Humoral hypercalcemia of malignancy

Abstract

Studies on humoral hypercalcemia of malignancy have shown that tumors produce a protein that acts through the parathyroid hormone (PTH) receptor but is immunologically distinct from PTH. We have recently purified and cloned a parathyroid hormone-related protein (PTHrP) from a human lung cancer cell line. Full length cDNA clones were isolated and found to encode a prepropeptide of 36 amino acids and a mature protein of 141 amino acids. Eight of the first 13 amino terminal residues are identical with human PTH, although antisera directed at the amino terminus of PTHrP do not recognize PTH. A 34-amino acid synthetic peptide, PTHrP(1-34), was several times more potent than bovine or human PTH(1-34) in bioassays promoting the formation of cAMP and plasminogen activity in osteogenic sarcoma cells and activation of adenylate cyclase in chick kidney membranes.

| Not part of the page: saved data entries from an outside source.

(** The registry holds what was registered: registering plugins with
    distinct names succeeds, afterwards a name resolves to exactly the plugin
    registered under it, and [All] lists every plugin once, in name order;
    registering a name twice panics. *)
Lemma registry_holds_plugins l :
  (NoDup (pl_Name <$> l) → ∃ r, register_all NewRegistry l = Val r ∧
     (∀ n a, Lookup r n = Some a ↔ a ∈ l ∧ pl_Name a = n) ∧
     All r ≡ₚ l ∧ Sorted (λ a b, string_less (pl_Name b) (pl_Name a) = false) (All r)) ∧
  (¬ NoDup (pl_Name <$> l) → ∃ msg, register_all NewRegistry l = Panic msg).
Proof.
  assert (holds NewRegistry []) as Hempty.
  { intros n a. split; [unfold Lookup, NewRegistry; by rewrite lookup_empty|intros [Ha _]; by apply elem_of_nil in Ha]. }
  destruct (register_all_holds [] l NewRegistry Hempty (NoDup_nil_2)) as [[Hnd (r & Hr & Hh)]|[Hnd Hp]]; [|done].
  split; [|done]. intros _. exists r. split_and!; [done|done| |].
  - unfold All. rewrite sort_Slice_perm. apply NoDup_Permutation.
    + apply (NoDup_fmap_1 pl_Name). assert (pl_Name <$> (map_to_list r).*2 = (map_to_list r).*1) as ->.
      { rewrite <- list_fmap_compose. apply list_fmap_ext. intros i [n a] Hi. simpl.
        apply list_elem_of_lookup_2, elem_of_map_to_list in Hi. by apply Hh in Hi as [_ ?]. }
      apply NoDup_fst_map_to_list.
    + by apply NoDup_fmap_1 in Hnd.
    + intros a. rewrite list_elem_of_fmap. split.
      * intros ([n b] & -> & Hb). apply elem_of_map_to_list in Hb. by apply Hh in Hb as [? _].
      * intros Ha. exists (pl_Name a, a). split; [done|]. apply elem_of_map_to_list. by apply Hh.
  - apply sort_Slice_sorted. intros ??. apply string_less_asym.
Qed.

PTHrP(1-34) was also more potent than PTH(1-34) in stimulating cAMP and phosphate excretion and reducing calcium excretion in the isolated perfused rat kidney. PTHrP has been consistently demonstrated by immunohistochemistry in squamous cell carcinomas and in keratinocytes present in normal skin, but not in normal or hyperplastic parathyroid tissues or other tumors. PTHrP-like activity has been extracted from ovine placenta and fetal parathyroid tissue, suggesting that PTHrP may play a role in fetal calcium homeostasis.